Newly elected MSA President Sarmad Bokhari said that such a retraction of funds would limit the organization’s free-speech rights.
“One of our biggest concerns is that there is big pressure on UCSD administration and the MSA to censor its discussion on conflict,” Bokhari said. “Any discussion on the apartheid — on the unconditional support of the United States for the Israeli government — is literally being censored on university campuses, and being done so by lobby groups such as [the American Israel Public Affairs Committee].”
Tensions came to a head on May 10, when the Young Americans for Freedom invited radical pro-Israel commentator David Horowitz to speak at Price Center. He arrived in the middle of the MSA’s Justice in Palestine Week — which included a Library Walk recreation of the Israeli security wall that separates Israel from the West Bank.

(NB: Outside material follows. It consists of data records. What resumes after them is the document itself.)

(** A turn of the loop that no fault disturbs. *)
Lemma follow_iteration_quiet spectator camera stop_event w :
  forallb is_quiet (firstn 3 (sim_faults w)) = true ->
  match stop_event with Some ev => ev (now w) = false | None => True end ->
  alive (actor_id camera) w -> alive (actor_id spectator) w ->
  exists p w1,
    follow_iteration spectator camera stop_event w = (Ok Continue, w1) /\
    sim_trace w1
    = sim_trace w
      ++ match stop_event with
         | Some _ => iteration_events spectator camera p
         | None => blind_iteration_events spectator camera p
         end /\
    sim_log w1 = sim_log w /\
    sim_faults w1 = skipn 3 (sim_faults w) /\
    sim_cfg w1 = sim_cfg w /\
    scene w1 = scene w /\
    alive (actor_id camera) w1 /\ alive (actor_id spectator) w1.
Proof.
  intros Hq Hev Hc Hs. unfold follow_iteration, try_except. unfold bind at 1.
  destruct stop_event as [ev|].
  - unfold Event_is_set, observe. change (now (advance w)) with (now w).
    rewrite Hev. cbv beta iota.
    destruct (copy_and_sleep spectator camera
                (record (Called CIsSet (RBool false)) (advance w)))
      as (p & w1 & -> & Ht & Hl & Hflt & Hg & Hsc & Hc1 & Hs1).
    + exact Hq.
    + apply (alive_frame _ (advance w)); [reflexivity | apply alive_advance; exact Hc].
    + apply (alive_frame _ (advance w)); [reflexivity | apply alive_advance; exact Hs].
    + exists p, w1. split; [reflexivity|].
      split; [rewrite Ht; proj; rewrite <- app_assoc; reflexivity|].
      split; [exact Hl|]. split; [exact Hflt|]. split; [exact Hg|].
      split; [rewrite Hsc; unfold scene; proj; apply map_handle_move|].
      split; assumption.
  - unfold ret at 1. cbv beta iota.
    destruct (copy_and_sleep spectator camera w Hq Hc Hs)
      as (p & w1 & -> & Ht & Hl & Hflt & Hg & Hsc & Hc1 & Hs1).
    exists p, w1. repeat split; assumption.
Qed.

(** The turn that finds the signal set. *)
Lemma follow_iteration_stop spectator camera (ev : Event) w :
  ev (now w) = true ->
  follow_iteration spectator camera (Some ev) w
  = (Ok Break, record (Called CIsSet (RBool true)) (advance w)).
Proof.
  intros Hev. unfold follow_iteration, try_except. unfold bind at 1.
  unfold Event_is_set, observe. change (now (advance w)) with (now w).
  rewrite Hev. reflexivity.
Qed.

Lemma now_app w w' evs : sim_trace w' = sim_trace w ++ evs -> now w' = now w + List.length evs.
Proof. unfold now. intros ->. apply length_app. Qed.

(** The loop with a stop signal, when no fault disturbs it: it makes a
    turn at every check that finds the signal unset and ends at the
    first check that finds it set. *)
Lemma follow_loop_stops spectator camera (ev : Event) n : forall w fuel,
  n < fuel ->
  forallb is_quiet (firstn (3 * n) (sim_faults w)) = true ->
  (forall i, i < n -> ev (now w + 4 * i) = false) ->
  ev (now w + 4 * n) = true ->
  alive (actor_id camera) w -> alive (actor_id spectator) w ->
  exists w' poses,
    follow_loop fuel spectator camera (Some ev) w = Some (Ok tt, w') /\
    List.length poses = n /\
    sim_trace w'
    = sim_trace w ++ flat_map (iteration_events spectator camera) poses
      ++ [Called CIsSet (RBool true)] /\
    sim_log w' = sim_log w /\
    scene w' = scene w.
Proof.
  induction n as [|n IH]; intros w fuel Hfuel Hq Hunset Hset Hc Hs;
    (destruct fuel as [|fuel]; [lia|]); simpl follow_loop.
  - rewrite Nat.add_0_r in Hset. rewrite (follow_iteration_stop _ _ _ _ Hset).
    eexists. exists []. split; [reflexivity|]. split; [reflexivity|].
    proj. repeat split. apply scene_advance.
  - destruct (follow_iteration_quiet spectator camera (Some ev) w)
      as (p & w1 & -> & Ht & Hl & Hflt & Hg & Hsc & Hc1 & Hs1).
    + eapply quiet_le; [|exact Hq]. lia.
    + specialize (Hunset 0). rewrite Nat.add_0_r in Hunset. apply Hunset. lia.
    + exact Hc.
    + exact Hs.
    + pose proof (now_app _ _ _ Ht) as Hnow. simpl in Hnow.
      destruct (IH w1 fuel) as (w' & poses & -> & Hlen & Ht' & Hl' & Hsc').
      * lia.
      * rewrite Hflt. apply quiet_skipn.
        replace (3 * n + 3) with (3 * S n) by lia. exact Hq.
      * intros i Hi. rewrite Hnow.
        replace (now w + 4 + 4 * i) with (now w + 4 * S i) by lia.
        apply Hunset. lia.
      * rewrite Hnow. replace (now w + 4 + 4 * n) with (now w + 4 * S n) by lia.
        exact Hset.
      * exact Hc1.
      * exact Hs1.
      * exists w', (p :: poses). split; [reflexivity|].
        split; [simpl; lia|].
        split; [rewrite Ht', Ht; simpl; rewrite <- !app_assoc; reflexivity|].
        split; [congruence|].
        congruence.
Qed.

Lemma alive_moved id cfg t w w' :
  sim_actors w' = map (move cfg t) (sim_actors w) -> alive id w -> alive id w'.
Proof.
  unfold alive, find_entity. intros ->. rewrite find_id_map by apply move_id.
  destruct (find _ (sim_actors w)); [discriminate | auto].
Qed.

Lemma find_entity_served id w :
  find_entity id (advance (pop_fault w))
  = option_map (move (sim_cfg w) (now w)) (find_entity id w).
Proof. apply (find_entity_advance id (pop_fault w)). Qed.

Lemma handle_move cfg t e : handle (move cfg t e) = handle e.
Proof. unfold move. destruct (cfg_motion cfg t (e_id e)); reflexivity. Qed.

Lemma find_last id l e :
  e_id e = id -> find (fun x => Nat.eqb (e_id x) id) (l ++ [e]) <> None.
Proof.
  intros He. induction l as [|x l IH]; simpl.
  - rewrite He, Nat.eqb_refl. discriminate.
  - destruct (Nat.eqb (e_id x) id); [discriminate | exact IH].
Qed.

Lemma find_app_some id l l' :
  find (fun x => Nat.eqb (e_id x) id) l <> None ->
  find (fun x => Nat.eqb (e_id x) id) (l ++ l') <> None.
Proof.
  induction l as [|x l IH]; simpl; [intros H; contradiction H; reflexivity|].
  destruct (Nat.eqb (e_id x) id); [discriminate | exact IH].
Qed.

Lemma find_entity_id id w e : find_entity id w = Some e -> e_id e = id.
Proof.
  unfold find_entity. intros H. apply find_some in H. apply Nat.eqb_eq. apply H.
Qed.

(** The lines before the loop, when no fault disturbs them and the
    spectator, the camera blueprint and the vehicle are there. *)
Lemma follow_setup_quiet world vehicle w s camera_bp :
  forallb is_quiet (firstn 6 (sim_faults w)) = true ->
  find_entity (cfg_spectator (sim_cfg w)) w = Some s ->
  find (fun b => String.eqb (bp_id b) "sensor.camera.rgb") (cfg_blueprints (sim_cfg w))
  = Some camera_bp ->
  alive (actor_id vehicle) w ->
  exists p w1,
    follow_setup world vehicle w = (Ok (handle s, new_camera camera_bp w), w1) /\
    sim_trace w1
    = sim_trace w
      ++ setup_events (handle s) vehicle (new_camera camera_bp w) camera_bp
           (List.length (cfg_blueprints (sim_cfg w))) p /\
    sim_log w1 = sim_log w /\
    sim_faults w1 = skipn 6 (sim_faults w) /\
    scene w1 = scene w ++ [new_camera camera_bp w] /\
    alive (actor_id (new_camera camera_bp w)) w1 /\
    alive (e_id s) w1.
Proof.
  intros Hq Hs Hbp Hv. unfold follow_setup, new_camera. monad.
  step; [quiet_absurd|].
  change (sim_cfg (advance (pop_fault w))) with (sim_cfg w).
  rewrite find_entity_served, Hs. cbn [option_map].
  rewrite handle_move.
  step; [quiet_absurd|].
  step; [quiet_absurd|]. proj. chase. rewrite Hbp.
  step; [quiet_absurd|].
  assert (Hv0 : alive (actor_id vehicle) w0) by (eapply alive_moved; eassumption).
  assert (Hv1 : alive (actor_id vehicle) w1) by (eapply alive_moved; eassumption).
  assert (Hv2 : alive (actor_id vehicle) w2) by (eapply alive_moved; eassumption).
  assert (Hs' : alive (e_id s) w)
    by (unfold alive; rewrite (find_entity_id _ _ _ Hs), Hs; discriminate).
  assert (Hs0 : alive (e_id s) w0) by (eapply alive_moved; eassumption).
  assert (Hs1 : alive (e_id s) w1) by (eapply alive_moved; eassumption).
  assert (Hs2 : alive (e_id s) w2) by (eapply alive_moved; eassumption).
  unfold place. rewrite find_entity_served.
  destruct (find_entity (actor_id vehicle) w2) as [pv|] eqn:Hpv;
    [|contradiction Hv2; reflexivity].
  cbn [option_map]. cbv beta delta [handle]. cbn [e_id e_type actor_id].
  change (sim_next_id (advance (pop_fault w2))) with (sim_next_id w2).
  chase.
  step; [quiet_absurd|].
  assert (Hc3 : alive (sim_next_id w) w3).
  { unfold alive, find_entity. rewrite Kact2. apply find_last. reflexivity. }
  assert (Hs3 : alive (e_id s) w3).
  { unfold alive, find_entity. rewrite Kact2. apply find_app_some.
    rewrite find_id_map by apply move_id.
    unfold alive, find_entity in Hs2. destruct (find _ (sim_actors w2));
      [discriminate | contradiction Hs2; reflexivity]. }
  rewrite find_entity_served.
  destruct (find_entity (sim_next_id w) w3) as [ce|] eqn:Hce;
    [|contradiction Hc3; reflexivity].
  cbn [option_map]. monad.
  step; [quiet_absurd|].
  assert (Hs4 : alive (e_id s) w4) by (eapply alive_moved; eassumption).
  assert (Hc4 : alive (sim_next_id w) w4)
    by (eapply alive_moved; eassumption).
  rewrite find_entity_served.
  destruct (find_entity (e_id s) w4) as [se|] eqn:Hse;
    [|contradiction Hs4; reflexivity].
  cbn [option_map]. monad.
  eexists _, _. split; [reflexivity|].
  split; [unfold setup_events; trace_eq|].
  split; [log_eq|].
  split.
  { proj. chase.
    destruct (sim_faults w) as [|? [|? [|? [|? [|? [|? ?]]]]]]; reflexivity. }
  split.
  { unfold scene. proj. rewrite map_handle_update by reflexivity.
    rewrite map_handle_move.
    repeat (progress (chase; rewrite ?map_app, ?map_handle_move)).
    reflexivity. }
  split.
  - eapply alive_frame; [reflexivity|]. apply alive_update; [reflexivity|].
    apply alive_advance. eapply alive_frame; [|exact Hc4]. reflexivity.
  - eapply alive_frame; [reflexivity|]. apply alive_update; [reflexivity|].
    apply alive_advance. eapply alive_frame; [|exact Hs4]. reflexivity.
Qed.

Lemma polls_of_turns spectator camera poses :
  List.length (filter is_poll (flat_map (iteration_events spectator camera) poses))
  = List.length poses.
Proof.
  induction poses as [|p poses IH]; [reflexivity|]. simpl. rewrite IH. reflexivity.
Qed.

(** C1. With a stop signal and no fault, [follow_vehicle] ends, without
    printing anything, at the first check that finds the signal set: if
    the first [n] checks find it unset and the next one finds it set,
    the run is the setup, [n] turns and that last check.  A turn consults
    the signal once, then gives the spectator the pose just read from
    the camera, then sleeps; so the signal is consulted [n + 1] times. *)
Theorem follow_vehicle_stops_at_next_check world vehicle (ev : Event) n fuel w s camera_bp :
  quiet (6 + 3 * n) w ->
  find_entity (cfg_spectator (sim_cfg w)) w = Some s ->
  find (fun b => String.eqb (bp_id b) "sensor.camera.rgb") (cfg_blueprints (sim_cfg w))
  = Some camera_bp ->
  alive (actor_id vehicle) w ->
  (forall i, i < n -> ev (now w + 6 + 4 * i) = false) ->
  ev (now w + 6 + 4 * n) = true ->
  n < fuel ->
  exists w' p0 poses,
    follow_vehicle fuel world vehicle (Some ev) w = Some (Ok tt, w') /\
    List.length poses = n /\
    sim_trace w'
    = sim_trace w
      ++ setup_events (handle s) vehicle (new_camera camera_bp w) camera_bp
           (List.length (cfg_blueprints (sim_cfg w))) p0
      ++ flat_map (iteration_events (handle s) (new_camera camera_bp w)) poses
      ++ [Called CIsSet (RBool true)] /\
    List.length
      (filter is_poll
         (flat_map (iteration_events (handle s) (new_camera camera_bp w)) poses
          ++ [Called CIsSet (RBool true)])) = n + 1 /\
    sim_log w' = sim_log w.
Proof.
  unfold quiet. intros Hq Hs Hbp Hv Hunset Hset Hfuel. unfold follow_vehicle.
  destruct (follow_setup_quiet world vehicle w s camera_bp)
    as (p0 & w1 & -> & Ht & Hl & Hflt & Hsc & Hc1 & Hs1); try assumption.
  { eapply quiet_le; [|exact Hq]. lia. }
  pose proof (now_app _ _ _ Ht) as Hnow. simpl in Hnow.
  destruct (follow_loop_stops (handle s) (new_camera camera_bp w) ev n w1 fuel)
    as (w' & poses & -> & Hlen & Ht' & Hl' & _); try assumption.
  - rewrite Hflt. apply quiet_skipn. rewrite Nat.add_comm. exact Hq.
  - intros i Hi. rewrite Hnow. apply Hunset. exact Hi.
  - rewrite Hnow. exact Hset.
  - exists w', p0, poses. split; [reflexivity|]. split; [exact Hlen|].
    split; [rewrite Ht', Ht, <- app_assoc; reflexivity|].
    split; [rewrite filter_app, length_app, polls_of_turns, Hlen; reflexivity|].
    congruence.
Qed.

During Horowitz’ presentation, he began a rapid-fire debate with UCSD student and MSA member Jumanah Imad Albahri, who asked him to back up his claim that Muslim student organizations in the U.S. are funded by terrorists. The debate peaked when Horowitz asked Albahri to definitively condemn or support Hezbollah — a government that the U.S. classified as a terrorist organization in 1999.

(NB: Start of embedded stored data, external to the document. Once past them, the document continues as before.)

(** The state in which the main loop is entered: every local bound, the
    seen set and the page height as they are. *)
Lemma collect_and_return_eq fuel num s :
  collect_and_return drv fuel num s =
  match drv_execute_script drv ScrollHeight (world s) with
  | (Raise e, w1) => (Raise e, set_world w1 s)
  | (Ok h, w1) =>
      match while_loop drv fuel num (mkState w1 (seen_tweets s) (tweets s) h O O O) with
      | (Ok _, s') => (Ok (Some (py_slice_to num (tweets s'))), s')
      | (Raise e, s') => (Raise e, s')
      end
  end.
Proof.
  unfold collect_and_return, collect, init_loop, bind, call, modify, get_state.
  destruct (drv_execute_script drv ScrollHeight (world s)) as [[h|e] w1];
    simpl; [|reflexivity].
  destruct (while_loop drv fuel num _) as [[ex|e] s']; reflexivity.
Qed.

Lemma scrape_tweets_upto_eq fuel identifier is_url num verbose s :
  scrape_tweets_upto drv fuel identifier is_url num verbose s =
  match drv_get drv (get_profile_url identifier is_url) (world s) with
  | (Raise e, w1) => (Raise e, set_world w1 s)
  | (Ok _, w1) =>
      match drv_wait_presence drv ProtectedSpan w1 with
      | (Ok _, w2) => (Ok None, set_world w2 s)
      | (Raise e, w2) =>
          if is_timeout e then
            match drv_wait_presence drv TweetArticle w2 with
            | (Ok _, w3) =>
                collect_and_return drv fuel num
                  (set_world w3 (set_seen_tweets ∅ (set_tweets [] s)))
            | (Raise e', w3) =>
                if is_timeout e'
                then (Ok (Some []), set_world w3 (set_seen_tweets ∅ (set_tweets [] s)))
                else (Raise e', set_world w3 (set_seen_tweets ∅ (set_tweets [] s)))
            end
          else (Raise e, set_world w2 s)
      end
  end.
Proof.
  unfold scrape_tweets_upto, try_except, bind, call, modify, ret.
  destruct (drv_get drv _ (world s)) as [[[]|e] w1]; simpl; [|reflexivity].
  destruct (drv_wait_presence drv ProtectedSpan w1) as [[el|e] w2]; simpl;
    [reflexivity|].
  destruct (is_timeout e); simpl; [|reflexivity].
  destruct (drv_wait_presence drv TweetArticle w2) as [[el|e'] w3]; simpl;
    [reflexivity|].
  destruct (is_timeout e'); reflexivity.
Qed.

Lemma py_slice_to_all {A} (n : Z) (l : list A) :
  Z.of_nat (List.length l) <= Z.max 0 n -> py_slice_to n l = l.
Proof.
  intros H. unfold py_slice_to.
  destruct (Z.ltb_spec n 0) as [Hneg|Hpos]; apply firstn_all2; lia.
Qed.

(** Room for more iterations than [max_scroll_attempts] changes nothing. *)
Lemma while_loop_fuel fuel1 fuel2 num s :
  (max_scroll_attempts <= scroll_count s + fuel1)%nat ->
  (max_scroll_attempts <= scroll_count s + fuel2)%nat ->
  while_loop drv fuel1 num s = while_loop drv fuel2 num s.
Proof.
  revert fuel2 s. induction fuel1 as [|fuel1 IH]; intros fuel2 s H1 H2;
    rewrite (while_loop_eq drv _ num s), (while_loop_eq drv fuel2 num s);
    destruct (Nat.ltb_spec (scroll_count s) max_scroll_attempts) as [Hroom|Hfull];
    rewrite ?andb_false_r; try reflexivity; try lia.
  destruct fuel2 as [|fuel2]; [lia|].
  destruct (_ && true); [|reflexivity].
  pose proof (it_scroll_count _ _ _ _ (loop_body_iteration drv num s)) as Hsc.
  destruct (loop_body drv num s) as [[[]|e] s1]; try reflexivity.
  simpl in Hsc. apply IH; lia.
Qed.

“The head of Hezbollah has said that he hopes that we will gather in Israel so he doesn’t have to hunt us down globally. [Are you] for it or against it?” Horowitz asked.
“For it,” Albahri said.
Albahri declined to comment further, but said in an online statement that she originally misunderstood the question.
“My answer, ‘for it,’ in the context in which it was said, does not mean ‘for’ genocide,” Albahri said in the statement. “I was referring to his initial question that asked me for my position on Hamas, a topic that — for his own political reasons — he was relentless in pursuing. ‘For it’ was not a legitimization of Hezbollah’s — or anyone else’s credo for that matter — that Jews should be exterminated.”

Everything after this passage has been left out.